The Next Media Deal of the Century?

brian roberts
Comcast C.E.O. Brian Roberts. Photo: Justin Sullivan/Getty Images
William D. Cohan
August 3, 2022

Like several other media moguls, such as Lachlan Murdoch and Roy Disney, Comcast C.E.O. Brian Roberts had the good fortune of being born into the right family at the right time. His late father, Ralph Roberts, was the founder of Comcast and served as its C.E.O. for 46 years. But it was Brian, with help and advice from his father, who turned the regional cable company into a national media powerhouse through a series of large and astute acquisitions. 

There was the landmark $72 billion acquisition, in 2001, of AT&T Broadband, the phone company’s cable business, at the time one of the largest M&A deals in history. It was an audacious and, at first, unfriendly deal, especially since AT&T Broadband was a subsidiary of AT&T and most decidedly not for sale when Roberts approached Michael Armstrong about buying the business. In the end, Roberts wore Armstrong down and put pressure on the AT&T management and board of directors to sell him the business by making public his generous offer for the subsidiary. (Along with many others, I worked on the deal as a M&A banker when I was at JPMorgan Chase.)

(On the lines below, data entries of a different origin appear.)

(** The chunks after the loop, for a piece that starts at or above the read
    offset; an empty piece (the final one) starts at or above everything. *)
Lemma tmp_loop_above F w n s buf a b fin :
  (nabove a (rv_data s) < n)%nat → rv_drain s = false →
  chunks (rv_off s) (rv_len s) (rv_data s) → rv_off s ≤ a →
  (a = b → rv_len s ≤ a) →
  (∀ k r, (k, r) ∈ rv_data s → rb_offset r = k → b ≤ k) →
  piece F buf a b fin →
  ∃ d', tmp_loop w n [buf] s = (Ok tt, set_rv_data d' (set_rv_len (Z.max (rv_len s) b) s)) ∧
    chunks (rv_off s) (Z.max (rv_len s) b) d' ∧ added F a b (rv_data s) d' ∧
    (∀ k r, (k, r) ∈ d' → rb_offset r = k → (k, r) ∈ rv_data s ∨ (a = b ∧ k = b)).
Proof.
  revert s buf a. induction n as [|n IH]; [lia|].
  intros s buf a Hn Hdr Hch Ha Hemp He Hp. pose proof Hch as [Hd Hk].
  pose proof (piece_le _ _ _ _ _ Hp) as Hab.
  destruct (cut_chunks F _ _ _ buf a b fin Hch Hemp Hp) as (res & Eres & Hcut & Hlt).
  assert (Hmax : ∀ buf', fst res = Some buf' → RangeBuf_max_off buf' = Ok (rb_end buf')).
  { intros buf' E. destruct Hcut as [|? ? ? ? P|? ? ? ? ? ? ? P]; simplify_eq/=;
      apply rb_max_off_end, P. }
  assert (Hstep : tmp_loop w (S n) [buf] s =
    match res with
    | (None, q) => tmp_loop w n q s
    | (Some buf', q) =>
        tmp_loop w n q (set_rv_data (bt_insert (rb_end buf') buf' (rv_data s))
                          (set_rv_len (Z.max (rv_len s) (rb_end buf')) s))
    end).
  { cbn [tmp_loop]. unfold off_front, recv_max_off. rewrite gets_bind, (piece_off _ _ _ _ _ Hp), lift_bind.
    destruct (Z.ltb_spec a (rv_off s)); [lia|].
    change ((mret buf : Rv RangeBuf) ≫= ?k) with (k buf). cbv beta.
    rewrite (piece_off _ _ _ _ _ Hp), lift_bind, gets_bind, (piece_empty _ _ _ _ _ Hp), lift_bind.
    unfold lift, gets, modify, mret, M_ret, mbind, M_bind. cbv beta iota.
    destruct ((a <? rv_len s) || (b =? a)); cbv beta iota; [rewrite Eres|injection Eres as <-];
      [destruct res as [[buf'|] q]; [|done]|]; cbv beta iota;
      rewrite (Hmax _ eq_refl); cbn; by rewrite Hdr. }
  rewrite Hstep. clear Hstep Eres Hmax.
  assert (Hrf : ∀ x, a ≤ x → content (bt_range_from a (rv_data s)) x = content (rv_data s) x).
  { intros x Hx. by eapply content_range_from. }
  destruct Hcut as [Hcov (k & r & Hin & Hkb)|buf' a' H1 H2 Hp' Hcov Hno _
    |buf' t a' m H1 H2 H3 Hp' Hpt Hcov Hno (k & r & Hin & Hm)].
  - apply elem_range_from in Hin as [_ Hin]. specialize (Hk _ _ Hin).
    exists (rv_data s). rewrite Z.max_l by lia. split_and!; [by destruct n, s|done| |by auto].
    intros x. destruct (content (rv_data s) x) eqn:E; [done|].
    destruct (Z.leb_spec a x), (Z.ltb_spec x b); try done. cbn.
    destruct (Hcov x) as [v Hv]; [lia|]. rewrite Hrf in Hv by lia. congruence.
  - destruct (insert_chunk F (rv_off s) (rv_len s) (rv_data s) buf' a b a' b fin) as (C & A & E); auto; try lia.
    1: pose proof (piece_le _ _ _ _ _ Hp'); lia.
    1: intros; rewrite <- Hrf by lia; by apply Hcov.
    1: intros; rewrite <- Hrf by lia; by apply Hno.
    1: { intros E. apply Hlt; [|done]. destruct (Z.lt_ge_cases a b); [|lia]. lia. }
    rewrite (pc_end _ _ _ _ _ Hp'). exists (bt_insert b buf' (rv_data s)).
    split_and!; [by destruct n|done..].
  - destruct (insert_chunk F (rv_off s) (rv_len s) (rv_data s) buf' a b a' m false) as (C & A & E); auto; try lia.
    1: intros; rewrite <- Hrf by lia; by apply Hcov.
    1: intros; rewrite <- Hrf by lia; by apply Hno.
    rewrite (pc_end _ _ _ _ _ Hp').
    set (s1 := set_rv_data (bt_insert m buf' (rv_data s)) (set_rv_len (Z.max (rv_len s) m) s)).
    apply elem_range_from in Hin as [_ Hin].
    destruct (IH s1 t m) as (d' & Ed & Cd & Ad & He'); auto; cbn [s1 rv_data rv_len rv_off rv_drain set_rv_data set_rv_len]; try lia.
    + assert (nabove m (bt_insert m buf' (rv_data s)) ≤ nabove m (rv_data s))%nat.
      { apply nabove_insert. rewrite (pc_off _ _ _ _ _ Hp'). lia. }
      assert (nabove m (rv_data s) < nabove a (rv_data s))%nat; [|lia].
      rewrite <- Hm. apply (nabove_lt a k); [lia|done].
    + intros k' r' Hin' Hr'. destruct (E k' r' Hin' Hr'); [by eapply He|lia].
    + cbn [s1 rv_data rv_len rv_off rv_drain set_rv_data set_rv_len] in *.
      replace (Z.max (Z.max (rv_len s) m) b) with (Z.max (rv_len s) b) in * by lia.
      exists d'. split_and!; [exact Ed|done|apply (added_trans F a m b _ _ _ A Ad); lia|].
      intros k' r' Hin' Hr'. destruct (He' k' r' Hin' Hr') as [Hin2|]; [|lia]. by eapply E.
Qed.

Roberts used the same technique—persistence, mixed with tenacity—to convince Jeff Immelt, the C.E.O. of GE, to sell him a majority stake in NBCUniversal in 2009 for around $25 billion (and the balance of the company a few years later). Brian had been on Jeff for years to sell him the business, after Comcast lost out to GE in the auction to buy Universal from Vivendi, in 2003. GE then married Universal with NBC to create NBCU. (GE got its hands on NBC in 1986 after GE bought RCA, which owned NBC along with a bunch of other disparate businesses.)